You declare a second database for the queue in config/database.yml:
production:
primary:
<<: *default
database: app_production
queue:
<<: *default
database: app_queue_production
migrations_paths: db/queue_migrateActive Job points at Solid Queue, and Solid Queue points at the queue database via config/solid_queue.yml, where you also define your queues and worker counts:
production:
dispatchers:
- polling_interval: 1
batch_size: 500
workers:
- queues: [critical, default]
threads: 3
processes: 1
- queues: low
threads: 1
processes: 1Then bin/jobs runs as its own service under Kamal (or systemd, or a Procfile entry) right alongside Puma. One container image, two processes, one Postgres server with two logical databases.
The reasoning behind the split queues: critical for things a user is waiting on — a password reset email, a webhook ack — and low for the batch work that can lag a minute without anyone noticing. Giving the critical queue its own worker with more threads means a flood of low-priority jobs can’t delay the email someone is staring at their inbox for.
The right number of background daemons for a solo app is the smallest number that still lets a slow job fail without taking the web tier down with it.
That’s the entire architecture. No Redis to provision, no separate metrics endpoint to scrape, no second backup target. When I size a Rails MVP for 4–8 weeks, this is the default I start from and only deviate from with evidence.
What done looks like
You’ve shipped it correctly when four things are true. First, bin/jobs is supervised — if it crashes, your process manager restarts it, and you have an alert when it flaps. Second, the connection pool arithmetic is written down somewhere, not discovered during an incident: Puma threads plus worker threads is comfortably under max_connections.

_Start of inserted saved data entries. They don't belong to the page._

(* ===== verification/Gate.v ===== *)
(** * Who receives a frame ([host/src/gate.rs])

    The delivery gate of the host: one encode serves every guest, so each frame
    is admitted guest by guest, and a guest that misses one waits for a
    keyframe. The [deliver] callback is the list of indices it is called with. *)

From Stdlib Require Import SpecFloat.
From S2P Require Import Prelude F64.

Definition MAX_GUESTS : nat := 16.
Definition KEYFRAME_INTERVAL_MS : f64 := f_of_Z 500.
Definition MARK_WINDOW_MS : f64 := f_of_Z 2000.

Definition elapsed (then_ now_ms interval : f64) : bool := (now_ms <? then_)%f64 || (now_ms - then_ >=? interval)%f64.

(** A rate is [f32]: its value, compared with exact literals. *)
Definition ceiling (rate_mbps : f64) : Z :=
  if (rate_mbps >=? f_of_Z 30)%f64 then 4000 else if (rate_mbps >=? f_of_Z 20)%f64 then 2500 else 1500.

Record Guest := mkGuest { gu_ceiling : Z; gu_outstanding : Z; gu_pending_keyframe : bool }.
#[export] Instance eta_Guest : Eta Guest := fun g => mkGuest (gu_ceiling g) (gu_outstanding g) (gu_pending_keyframe g).

Definition joining (rate_mbps : f64) : Guest := mkGuest (ceiling rate_mbps) 0 true.
Definition set_outstanding (fragments : Z) (g : Guest) : Guest := g <| gu_outstanding := fragments |>.
Definition is_skipping (g : Guest) : bool := gu_pending_keyframe g.
Definition mark_skipping (g : Guest) : Guest := g <| gu_pending_keyframe := true |>.
Definition set_rate (rate_mbps : f64) (g : Guest) : Guest := g <| gu_ceiling := ceiling rate_mbps |>.
Definition has_room_for (g : Guest) (fragments : Z) : bool := saturating_add U32_MAX (gu_outstanding g) fragments <=? gu_ceiling g.

Inductive Keyframe := NotNeeded | Request.

Record Gate := mkGate { gt_largest : Z; gt_previous : Z; gt_window_began_ms : option f64; gt_last_request_ms : option f64 }.
#[export] Instance eta_Gate : Eta Gate := fun g => mkGate (gt_largest g) (gt_previous g) (gt_window_began_ms g) (gt_last_request_ms g).

Definition gate_new : Gate := mkGate 0 0 None None.
Definition largest (g : Gate) : Z := Z.max (gt_largest g) (gt_previous g).

Definition roll (now_ms : f64) (g : Gate) : Gate :=
  match gt_window_began_ms g with
  | None => g <| gt_window_began_ms := Some now_ms |>
  | Some began =>
      if elapsed began now_ms MARK_WINDOW_MS
      then g <| gt_previous := gt_largest g |> <| gt_largest := 0 |> <| gt_window_began_ms := Some now_ms |>
      else g
  end.

Definition throttle_allows (now_ms : f64) (g : Gate) : bool :=
  match gt_last_request_ms g with None => true | Some last => elapsed last now_ms KEYFRAME_INTERVAL_MS end.

Definition request_keyframe (now_ms : f64) (g : Gate) : Gate * Keyframe :=
  if negb (throttle_allows now_ms g) then (g, NotNeeded) else (g <| gt_last_request_ms := Some now_ms |>, Request).

(** One guest's turn: its new state, whether it takes the frame, and whether it
    wants a keyframe. *)
Definition turn (fragments mark : Z) (keyframe : bool) (g : Guest) : Guest * bool * bool :=
  if gu_pending_keyframe g then
    if negb keyframe then (g, false, has_room_for g mark) else
    if negb (has_room_for g fragments) then (g, false, has_room_for g mark) else
    (g <| gu_pending_keyframe := false |>, true, false)
  else if negb (has_room_for g fragments) then (g <| gu_pending_keyframe := true |>, false, false)
  else (g, true, false).

(** The loop over the guests from [index] on: their new states, the indices
    delivered to, and whether any wants a keyframe. *)
Fixpoint turns (fragments mark : Z) (keyframe : bool) (index : nat) (guests : list Guest) : list Guest * list nat * bool :=
  match guests with
  | [] => ([], [], false)
  | g :: rest =>
      let '(g, takes, wants) := turn fragments mark keyframe g in
      let '(rest, indices, wanted) := turns fragments mark keyframe (S index) rest in
      (g :: rest, if takes then index :: indices else indices, wants || wanted)
  end.

Definition gate_admit (fragments : Z) (keyframe : bool) (now_ms : f64) (gate : Gate) (guests : list Guest) : Gate * list Guest * list nat * Keyframe :=
  let gate := roll now_ms gate in
  let gate := gate <| gt_largest := Z.max (gt_largest gate) fragments |> in
  let mark := largest gate in
  let '(guests, delivered, wanted) := turns fragments mark keyframe 0 guests in
  if wanted then let '(gate, k) := request_keyframe now_ms gate in (gate, guests, delivered, k) else (gate, guests, delivered, NotNeeded).

(** ** The loop, guest by guest *)

Lemma turns_length fragments mark keyframe n guests : length (turns fragments mark keyframe n guests).1.1 = length guests.
Proof.
  revert n. induction guests as [|g guests IH]; intros n; [done|]. cbn [turns]. destruct (turn _ _ _ g) as [[g' t] w]. specialize (IH (S n)).
  destruct (turns _ _ _ _ guests) as [[gs l] w']. cbn in *. by rewrite IH.
Qed.

Lemma turns_lookup fragments mark keyframe n guests k :
  (turns fragments mark keyframe n guests).1.1 !! k = (fun g => (turn fragments mark keyframe g).1.1) <$> guests !! k.
Proof.
  revert n k. induction guests as [|g guests IH]; intros n k; [done|]. cbn [turns]. destruct (turn _ _ _ g) as [[g' t] w] eqn:Et. specialize (IH (S n)).
  destruct (turns _ _ _ _ guests) as [[gs l] w']. cbn in *. destruct k as [|k]; cbn; [by rewrite Et|apply IH].
Qed.

Lemma turns_delivered fragments mark keyframe n guests k :
  k ∈ (turns fragments mark keyframe n guests).1.2 <-> (n <= k)%nat /\ exists g, guests !! (k - n)%nat = Some g /\ (turn fragments mark keyframe g).1.2 = true.
Proof.
  revert n. induction guests as [|g guests IH]; intros n.
  - cbn. split; [by intros ?%not_elem_of_nil|]. by intros (_ & g & Hg & _).
  - cbn [turns]. destruct (turn _ _ _ g) as [[g' t] w] eqn:Et. specialize (IH (S n)). destruct (turns _ _ _ _ guests) as [[gs l] w']. cbn [fst snd] in *.
    assert (Hrest : k ∈ l <-> (S n <= k)%nat /\ exists h, (g :: guests) !! (k - n)%nat = Some h /\ (turn fragments mark keyframe h).1.2 = true).
    { rewrite IH. split; intros [Hk Hx]; (split; [done|]); replace (k - n)%nat with (S (k - S n)) in * by lia; done. }
    assert (Hhead : k = n -> (exists h, (g :: guests) !! (k - n)%nat = Some h /\ (turn fragments mark keyframe h).1.2 = true) <-> t = true).
    { intros ->. rewrite Nat.sub_diag. cbn. split; [intros (h & [= <-] & Ht); by rewrite Et in Ht|]. intros ->. exists g. by rewrite Et. }
    destruct t.
    + rewrite elem_of_cons, Hrest. split.
      * intros [-> | [Hk Hx]]; [split; [lia|by apply Hhead]|]. split; [lia|done].
      * intros [Hk Hx]. destruct (decide (k = n)) as [->|Hne]; [by left|]. right. split; [lia|done].
    + rewrite Hrest. split; [intros [Hk Hx]; split; [lia|done]|]. intros [Hk Hx]. split; [|done].
      destruct (decide (k = n)) as [E|]; [|lia]. by apply (Hhead E) in Hx.
Qed.

Lemma turns_sorted fragments mark keyframe n guests : NoDup (turns fragments mark keyframe n guests).1.2.
Proof.
  revert n. induction guests as [|g guests IH]; intros n; [constructor|]. cbn [turns]. destruct (turn _ _ _ g) as [[g' t] w]. specialize (IH (S n)).
  pose proof (turns_delivered fragments mark keyframe (S n) guests n) as Hd. destruct (turns _ _ _ _ guests) as [[gs l] w']. cbn [fst snd] in *. destruct t; [|done].
  constructor; [|done]. rewrite Hd. intros [? _]. lia.
Qed.

Lemma turns_wanted fragments mark keyframe n guests :
  (turns fragments mark keyframe n guests).2 = existsb (fun g => (turn fragments mark keyframe g).2) guests.
Proof.
  revert n. induction guests as [|g guests IH]; intros n; [done|]. cbn [turns existsb]. destruct (turn _ _ _ g) as [[g' t] w]. specialize (IH (S n)).
  destruct (turns _ _ _ _ guests) as [[gs l] w']. cbn in *. by rewrite IH.
Qed.

(** A guest takes a frame exactly when it fits and, if the guest is waiting, the
    frame is a keyframe; it waits afterwards exactly when it did not. *)
Lemma turn_spec fragments mark keyframe g :
  let '(g', takes, wants) := turn fragments mark keyframe g in
  takes = has_room_for g fragments && (keyframe || negb (gu_pending_keyframe g)) /\
  gu_pending_keyframe g' = negb takes /\ gu_ceiling g' = gu_ceiling g /\ gu_outstanding g' = gu_outstanding g /\
  wants = gu_pending_keyframe g && negb takes && has_room_for g mark.
Proof.
  destruct g as [c o p]. unfold turn. cbn [gu_pending_keyframe]. destruct p; cbn [negb andb].
  - destruct keyframe; cbn; [destruct (has_room_for _ fragments) eqn:E; cbn; rewrite ?E; done|]. rewrite andb_false_r. done.
  - destruct (has_room_for _ fragments) eqn:E; cbn; rewrite ?orb_true_r; done.
Qed.

(** ** What the gate decides *)

Lemma gate_admit_split fragments keyframe now_ms gate guests :
  let gate1 := roll now_ms gate <| gt_largest := Z.max (gt_largest (roll now_ms gate)) fragments |> in
  let '(guests', delivered, wanted) := turns fragments (largest gate1) keyframe 0 guests in
  exists gate' k, gate_admit fragments keyframe now_ms gate guests = (gate', guests', delivered, k) /\
    largest gate' = largest gate1 /\
    (k = Request <-> wanted = true /\ throttle_allows now_ms gate = true) /\
    gt_last_request_ms gate' = match k with Request => Some now_ms | NotNeeded => gt_last_request_ms gate end.
Proof.
  intros gate1. unfold gate_admit. fold gate1. assert (Hlast : gt_last_request_ms gate1 = gt_last_request_ms gate).
  { unfold gate1, roll. destruct (gt_window_began_ms gate) as [b|]; [by destruct (elapsed b _ _)|done]. }
  assert (Hthr : throttle_allows now_ms gate1 = throttle_allows now_ms gate) by (unfold throttle_allows; by rewrite Hlast).
  destruct (turns fragments (largest gate1) keyframe 0 guests) as [[gs d] wanted]. destruct wanted.
  - unfold request_keyframe. rewrite Hthr. destruct (throttle_allows now_ms gate); cbn [negb]; do 2 eexists; (split; [reflexivity|]); (split; [done|]); (split; [|done]); naive_solver.
  - do 2 eexists. split; [reflexivity|]. split; [done|]. split; [naive_solver|done].
Qed.

(** (C27) The gate decides exactly. A guest takes a frame exactly when its window
    has room for it and, if it is waiting, the frame is a keyframe; afterwards it
    waits exactly when it did not take it, so a guest that misses one frame
    misses every frame until a keyframe it has room for. The frame counts toward
    the mark; a keyframe is asked for exactly when some guest that stays waiting
    has room for the mark and the throttle allows it, which it does only when
    nothing was asked before, half a second has passed since, or the clock was
    replaced; and only then is the request's time recorded. *)
Theorem gate_admit_exact (fragments : Z) (keyframe : bool) (now_ms : f64) (gate : Gate) (guests : list Guest) :
  let '(gate', guests', delivered, k) := gate_admit fragments keyframe now_ms gate guests in
  length guests' = length guests /\ NoDup delivered /\ fragments <= largest gate' /\
  (forall i g, guests !! i = Some g -> exists g', guests' !! i = Some g' /\
     (i ∈ delivered <-> has_room_for g fragments = true /\ (keyframe = true \/ is_skipping g = false)) /\
     (is_skipping g' = false <-> i ∈ delivered) /\ gu_ceiling g' = gu_ceiling g /\ gu_outstanding g' = gu_outstanding g) /\
  (forall i, i ∈ delivered -> (i < length guests)%nat) /\
  (k = Request <->
     (exists i g, guests !! i = Some g /\ is_skipping g = true /\ i ∉ delivered /\ has_room_for g (largest gate') = true) /\
     forall last, gt_last_request_ms gate = Some last -> elapsed last now_ms KEYFRAME_INTERVAL_MS = true) /\
  gt_last_request_ms gate' = match k with Request => Some now_ms | NotNeeded => gt_last_request_ms gate end.
Proof.
  pose proof (gate_admit_split fragments keyframe now_ms gate guests) as H. set (gate1 := _ <| gt_largest := _ |>) in H. cbv zeta in H. set (mark := largest gate1) in *.
  pose proof (turns_length fragments mark keyframe 0 guests) as Tl. pose proof (turns_lookup fragments mark keyframe 0 guests) as Tk. pose proof (turns_delivered fragments mark keyframe 0 guests) as Td.
  pose proof (turns_sorted fragments mark keyframe 0 guests) as Ts. pose proof (turns_wanted fragments mark keyframe 0 guests) as Tw.
  destruct (turns fragments mark keyframe 0 guests) as [[gs d] wanted]. cbn [fst snd] in *. destruct H as (gate' & k & -> & Hmark & Hk & Hlast).
  assert (Hd : forall i g, guests !! i = Some g -> i ∈ d <-> (turn fragments mark keyframe g).1.2 = true).
  { intros i g Hi. rewrite Td, Nat.sub_0_r. split; [intros (_ & g0 & Hg0 & ?); by simplify_eq|]. intros ?. split; [lia|by exists g]. }
  split; [done|]. split; [done|]. split; [rewrite Hmark; unfold mark, largest; cbn; lia|]. split; [|split; [|split; [|done]]].
  - intros i g Hi. specialize (Tk i). rewrite Hi in Tk. cbn in Tk. eexists. split; [exact Tk|]. rewrite (Hd i g Hi). pose proof (turn_spec fragments mark keyframe g) as Hs.
    destruct (turn fragments mark keyframe g) as [[g' t] w]. cbn [fst snd]. destruct Hs as (-> & Hp & Hc & Ho & _). unfold is_skipping. rewrite Hp.
    split; [|split; [by destruct (_ && _)|done]]. destruct (has_room_for g fragments), keyframe, (gu_pending_keyframe g); cbn; naive_solver.
  - intros i (_ & g & Hg & _)%Td. rewrite Nat.sub_0_r in Hg. by eapply lookup_lt_Some.
  - rewrite Hk, Tw, Hmark. fold mark. unfold throttle_allows. assert (Hex : existsb (fun g => (turn fragments mark keyframe g).2) guests = true <->
      exists i g, guests !! i = Some g /\ is_skipping g = true /\ i ∉ d /\ has_room_for g mark = true).
    { rewrite existsb_exists. split.
      - intros (g & [i Hi]%list_elem_of_In%list_elem_of_lookup & Hw). exists i, g. split; [done|]. rewrite (Hd i g Hi). pose proof (turn_spec fragments mark keyframe g) as Hs.
        destruct (turn fragments mark keyframe g) as [[g' t] w]. cbn [fst snd] in *. destruct Hs as (_ & _ & _ & _ & ->). apply andb_true_iff in Hw as [[? Ht]%andb_true_iff ?]. split; [done|]. split; [|done]. by destruct t.
      - intros (i & g & Hi & Hs & Hn & Hr). exists g. split; [apply list_elem_of_In; by eapply list_elem_of_lookup_2|]. rewrite (Hd i g Hi) in Hn. pose proof (turn_spec fragments mark keyframe g) as Ht.
        destruct (turn fragments mark keyframe g) as [[g' t] w]. cbn [fst snd] in *. destruct Ht as (_ & _ & _ & _ & ->). unfold is_skipping in Hs. rewrite Hs, Hr. by destruct t. }
    rewrite Hex. destruct (gt_last_request_ms gate) as [last|]; split; intros [H1 H2]; (split; [done|]); [by intros ? [= <-]|by apply H2|done|done].
Qed.
(* ===== verification/Stream.v ===== *)
(** * The encode loop's roster ([host/src/stream.rs])

    The seats guests take, the roster of guests the loop has admitted, and what
    the loop does to them: admitting and retiring, binding the rate, the rate
    tick, and the collection of an encoded frame and its delivery. The guests'
    threads are steps of their own. What is asked of the devices and of the
    rings is an argument of the operation that asks. *)

From Stdlib Require Import SpecFloat.
From S2P Require Import Prelude F64 Packet Message Policy Payload Gate Budget.

(** ** State *)

Inductive SeatState := FREE | CLAIMED | STREAMING | LEAVING.

#[export] Instance SeatState_eq_dec : EqDecision SeatState.
Proof. solve_decision. Defined.

Definition MAX_SEATS : nat := MAX_GUESTS.

Record Config := mkConfig { cf_cg_level : Z; cf_min_mbps : f64; cf_configured_mbps : f64 }.

(** [ro_took] is a history variable: for every entry of the roster the frames
    its ring has taken, and [None] where the chain of references was cut under
    it. *)
Record Roster := mkRoster {
  ro_active : list nat;
  ro_guests : list Guest;
  ro_controllers : list Controller;
  ro_gate : Gate;
  ro_took : list (list (option nat));
}.
#[export] Instance eta_Roster : Eta Roster := fun r => mkRoster (ro_active r) (ro_guests r) (ro_controllers r) (ro_gate r) (ro_took r).

Definition roster_default : Roster := mkRoster [] [] [] gate_new [].

(** [st_keyframes] is a history variable too: the frames the encoder has
    produced, oldest first, and whether each is a keyframe. *)
Record Stream := mkStream {
  st_seats : list SeatState;
  st_joins : list nat;
  st_roster : Roster;
  st_budget : Budget;
  st_config : Config;
  st_epoch : Z;
  st_keyframes : list bool;
}.
#[export] Instance eta_Stream : Eta Stream := fun s =>
  mkStream (st_seats s) (st_joins s) (st_roster s) (st_budget s) (st_config s) (st_epoch s) (st_keyframes s).

Definition stream_new (config : Config) : Stream :=
  mkStream (replicate MAX_SEATS FREE) [] roster_default (budget_new (cf_configured_mbps config) (cf_min_mbps config)) config 0 [].

(** ** Seats *)

Fixpoint find_free (index : nat) (seats : list SeatState) : option nat :=
  match seats with
  | [] => None
  | FREE :: _ => Some index
  | _ :: rest => find_free (S index) rest
  end.

(** [Seats::take]: claim the first free seat and announce it. *)
Definition take_seat (s : Stream) : Stream * option nat :=
  match find_free 0 (st_seats s) with
  | Some k => (s <| st_seats := <[k := CLAIMED]> (st_seats s) |> <| st_joins := st_joins s ++ [k] |>, Some k)
  | None => (s, None)
  end.

(** [SeatHold::drop]. *)
Definition drop_seat (k : nat) (s : Stream) : Stream := s <| st_seats := <[k := LEAVING]> (st_seats s) |>.

Definition retire_leaving (s : Stream) : Stream :=
  s <| st_seats := map (fun state => if bool_decide (state = LEAVING) then FREE else state) (st_seats s) |>.

Definition occupied (s : Stream) : bool := existsb (fun state => negb (bool_decide (state = FREE))) (st_seats s).

(** ** Admitting and retiring *)

(** [Vec::swap_remove], for an index in range. *)
Definition swap_remove {A} (at_ : nat) (l : list A) : list A :=
  match list.last l with Some x => take (pred (length l)) (<[at_ := x]> l) | None => l end.

Definition admit_join (config : Config) (k : nat) (w : list SeatState * Roster * bool) : list SeatState * Roster * bool :=
  let '(seats, r, moved) := w in
  match seats !! k with
  | None => w
  | Some state =>
      if negb (bool_decide (state = CLAIMED)) then w else
      (<[k := STREAMING]> seats,
       mkRoster (ro_active r ++ [k]) (ro_guests r ++ [joining (cf_configured_mbps config)])
         (ro_controllers r ++ [controller_new (cf_cg_level config) (cf_min_mbps config) (cf_configured_mbps config)]) (ro_gate r) (ro_took r ++ [[]]),
       true)
  end.

Definition remove_entry (at_ : nat) (r : Roster) : Roster :=
  mkRoster (swap_remove at_ (ro_active r)) (swap_remove at_ (ro_guests r)) (swap_remove at_ (ro_controllers r)) (ro_gate r) (swap_remove at_ (ro_took r)).

(** The retiring loop. Each round moves [at_] on or shortens the roster, so its
    length is fuel enough. *)
Fixpoint retire (fuel at_ : nat) (w : list SeatState * Roster * bool) : list SeatState * Roster * bool :=
  match fuel with
  | O => w
  | S fuel =>
      let '(seats, r, moved) := w in
      match ro_active r !! at_ with
      | None => w
      | Some k =>
          match seats !! k with
          | None => w
          | Some state =>
              if negb (bool_decide (state = LEAVING)) then retire fuel (S at_) w
              else retire fuel at_ (<[k := FREE]> seats, remove_entry at_ r, true)
          end
      end
  end.

Definition admit_and_retire (s : Stream) : Stream * bool :=
  let w := fold_left (fun w k => admit_join (st_config s) k w) (st_joins s) (st_seats s, st_roster s, false) in
  let '(seats, r, moved) := retire (length (ro_active w.1.2)) 0 w in
  (s <| st_seats := seats |> <| st_joins := [] |> <| st_roster := r |>, moved).

(** ** The rate *)

(** [x as f32]: rounded to 24 bits. *)
Definition f32_of (x : f64) : f64 :=
  match x with S754_finite sign m e => binary_normalize 24 128 (cond_Zopp sign (Zpos m)) e sign | _ => x end.

Definition ceiling_step (b : Budget) : f64 := f32_of (budget_ceiling b).

Definition set_rates (b : Budget) (r : Roster) : Roster := r <| ro_guests := map (set_rate (ceiling_step b)) (ro_guests r) |>.

Definition with_budget (s : Stream) (w : Budget * list Controller) : Stream :=
  s <| st_budget := w.1 |> <| st_roster := st_roster s <| ro_controllers := w.2 |> |>.

Definition rebind (s : Stream) : Stream :=
  let s := with_budget s (rebound (Z.of_nat (length (ro_active (st_roster s)))) (st_budget s) (ro_controllers (st_roster s))) in
  s <| st_roster := set_rates (st_budget s) (st_roster s) |>.

(** The top of the loop: admit, retire, and rebind when the room changed. *)
Definition admission_pass (s : Stream) : Stream :=
  let '(s, moved) := admit_and_retire s in if moved then rebind s else s.

(** Sound's price moved past the deadband. *)
Definition sound_pass (sound_mbps : f64) (s : Stream) : Stream :=
  if (SFabs (sound_mbps - bu_audio_mbps (st_budget s))%f64 >? DEADBAND_MBPS)%f64 then
    let s := with_budget s (set_audio sound_mbps (st_budget s) (ro_controllers (st_roster s))) in
    s <| st_roster := set_rates (st_budget s) (st_roster s) |>
  else s.

(** A live video change re-bases the budget. *)
Definition live_video (bitrate_mbps min_mbps : f64) (s : Stream) : Stream :=
  with_budget s (reconfigure bitrate_mbps min_mbps (st_budget s) (ro_controllers (st_roster s))).

(** [tick_rate]: a sample and the missed-frame mark per entry. *)
Definition refresh_guest (g : Guest) (sample : Sample * bool) : Guest :=
  let g := set_outstanding (sm_window sample.1) g in if sample.2 then mark_skipping g else g.

Definition note_missed (log : list (option nat)) (sample : Sample * bool) : list (option nat) :=
  if sample.2 then log ++ [None] else log.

Third, you can answer “what’s failing right now” in under a minute, because Mission Control — Jobs is mounted behind your admin auth and you actually look at it. A queue you can’t observe is a queue that’s lying to you.
Fourth — and this is the one people skip — you’ve watched the queue tables under real load for a few days and confirmed autovacuum is keeping up. Row count for solid_queue_ready_executions should hover near zero between bursts, not creep upward. If it creeps, your workers can’t keep pace and you need more threads or a faster job, not a bigger machine.
When this doesn’t apply
Skip Solid Queue if your database is already the bottleneck. Adding queue write churn to a Postgres that’s pegged on IOPS is how you turn one problem into two. Skip it if you genuinely sustain tens of thousands of jobs a minute — at that volume Redis’s in-memory speed is worth the operational cost, and Sidekiq’s maturity at scale is real.
And skip it if you already run Redis for caching or Action Cable and it’s healthy. The win here is removing a dependency; if Redis is staying anyway, the calculus changes. I worked through that specific fork in Sidekiq vs Solid Queue in 2026.
The falsifiable bit
Here’s the claim, stated so it can be wrong: for a Rails 8 app doing under a few thousand background jobs a minute on a single box, moving from Sidekiq to Solid Queue removes a process without measurably raising job latency — provided the queue lives in its own database and autovacuum keeps up. If you run that workload, split the database, watch solid_queue_ready_executions, and still see latency climb or web requests starve, I’m wrong about your case and Redis is earning its keep. Measure it before you believe either of us.